Part of me is always going to be sad about how 2020 played out: I mean, how can you not feel upset, watching humanity basically implode on itself...? (At least here in the US...) I entered this year with so much promise: I had some freelance gigs lined up, I was going to see My Chemical Romance live, attend a few geeky conventions for the first time in years...All fairly minor things I suppose (kind of getting embarrassed at how upset I am over these little things, lmao) but the grief I went through realizing that all of my plans had been dashed was intense.

Safe to say that we all went through some collective trauma in 2020...but, I'm grateful that I was able to still find some happy times throughout the chaos. I spent a lot of time outside, and played a ton of videogames, lmao. Ngl, my teenage-neet-self would be thriving in this environment...but I don't want to become too complacent with doing nothing. I hope this is the year that I actually finish a creative project.
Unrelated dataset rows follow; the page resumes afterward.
(** ** The scenarios of the specification, run on the model *)

(** A question answered from context: the text is the provider's, the
    citation is kept, no tool is called. *)
Example return_policy_scenario :
  let res := (Demo.run Demo.answers "What is your return policy?" 5).1 in
  res_text res = "You can return items within 30 days. [policy_returns_v1]"
  ∧ res_citations res = ["policy_returns_v1"]
  ∧ res_tool_calls res = []
  ∧ iterations (res_debug res) = 1%Z.
Proof. repeat split; reflexivity. Qed.

(** One tool call on the first turn, text on the second: two
    iterations, one invocation, one outcome. *)
Example schedule_scenario :
  let res := (Demo.run Demo.one_tool "Schedule a call" 5).1 in
  res_text res = "Scheduled."
  ∧ tool_name <$> res_tool_calls res = ["create_calendar_event"]
  ∧ out_success <$> res_tool_results res = [true]
  ∧ iterations (res_debug res) = 2%Z.
Proof. repeat split; reflexivity. Qed.

(** Near-duplicates by prefix are dropped and the walk stops at four. *)
Example dedup_context_example :
  chunk_id <$> dedup_context
    ((λ id, {| chunk_id := id; text := "t"; source := "s"; similarity := 0 |})
     <$> ["faq#1"; "faq#2"; "policy"; "ship#a"; "#x"; "late"; "later"])
  = ["faq#1"; "policy"; "ship#a"; "#x"].
Proof. reflexivity. Qed.

(** What the pattern finds, and what the extractor keeps. *)
Example findall_example :
  findall_citations "a [x] b [[y]] [] [z [w] ] [q" = ["x"; "[y"; "z [w"].
Proof. reflexivity. Qed.

Example extract_citations_example :
  _extract_citations "see [b], [a#1], [b] and [nope]"
    ((λ id, {| chunk_id := id; text := "t"; source := "s"; similarity := 0 |})
     <$> ["a#1"; "b"])
  = ["b"; "a#1"].
Proof. by vm_compute. Qed.

(** * Further properties of the code *)

(** ** Parameter validation and the email tool *)

Lemma is_missing_false (provided : gmap string PyVal) (param : string) :
  BaseTool.is_missing provided param = false
  ↔ ∃ v, provided !! param = Some v ∧ v ≠ PNone.
Proof.
  unfold BaseTool.is_missing. destruct (provided !! param) as [v|].
  - destruct v; split; try done; try (intros _; by eexists).
    intros (v & [= <-] & Hv). done.
  - split; [done|]. by intros (v & ? & _).
Qed.

(** X1. [validate_params] reports valid exactly when every required name
    is bound in [provided] to a value other than [None]; the names it
    reports missing are, in the order of [required], exactly the required
    names that are absent or bound to [None], and that list is empty
    when the parameters are valid. *)
Theorem validate_params_spec (required : list string)
    (provided : gmap string PyVal) :
  let outcome := BaseTool.validate_params required provided in
  (outcome.1 = true
   ↔ ∀ param, param ∈ required →
       ∃ v, provided !! param = Some v ∧ v ≠ PNone)
  ∧ (outcome.1 = true ↔ outcome.2 = [])
  ∧ outcome.2
    = filter (λ param, BaseTool.is_missing provided param = true) required
  ∧ outcome.2 `sublist_of` required
  ∧ (∀ param, param ∈ outcome.2
       ↔ param ∈ required
         ∧ (provided !! param = None ∨ provided !! param = Some PNone)).
Proof.
  intros outcome. subst outcome. unfold BaseTool.validate_params.
  remember (filter (λ param, BaseTool.is_missing provided param = true)
              required) as missing eqn:Hmissing.
  assert (Hmem : ∀ param, param ∈ missing
                   ↔ param ∈ required
                     ∧ (provided !! param = None
                        ∨ provided !! param = Some PNone)).
  { intros param. rewrite Hmissing, list_elem_of_filter.
    unfold BaseTool.is_missing.
    destruct (provided !! param) as [[]|]; naive_solver. }
  assert (Hsub : missing `sublist_of` required)
    by (rewrite Hmissing; apply sublist_filter).
  assert (Hvalid : missing = []
                   ↔ ∀ param, param ∈ required →
                       ∃ v, provided !! param = Some v ∧ v ≠ PNone).
  { split.
    - intros Hnil param Hin. apply is_missing_false.
      destruct (BaseTool.is_missing provided param) eqn:E; [|done].
      assert (param ∈ missing) as Hm
        by (rewrite Hmissing; by apply list_elem_of_filter).
      rewrite Hnil in Hm. by apply elem_of_nil in Hm.
    - intros Hall. destruct missing as [|x l]; [done|].
      assert (x ∈ x :: l) as Hx by apply list_elem_of_here.
      rewrite Hmissing in Hx.
      apply list_elem_of_filter in Hx as [Hmiss Hin].
      apply Hall, is_missing_false in Hin. congruence. }
  destruct missing as [|x l]; simpl.
  - split_and!; [|done|done|done|done].
    split; [intros _; by apply Hvalid | done].
  - split_and!; [| |done|done|done].
    + split; [done|]. intros Hall. by apply Hvalid in Hall.
    + done.
Qed.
That I actually manage to create a form of passive income, like I keep telling people I will.

I hope I manage to create a lot of things. And I hope I learn more about myself. Maybe leave the house a little more: but that's up to the rest of society to decide if that's possible or not...but, no matter what happens, at least I can focus on the things I can control. I'm going to try to work really hard towards goals that will improve my life--one foot in front of the other!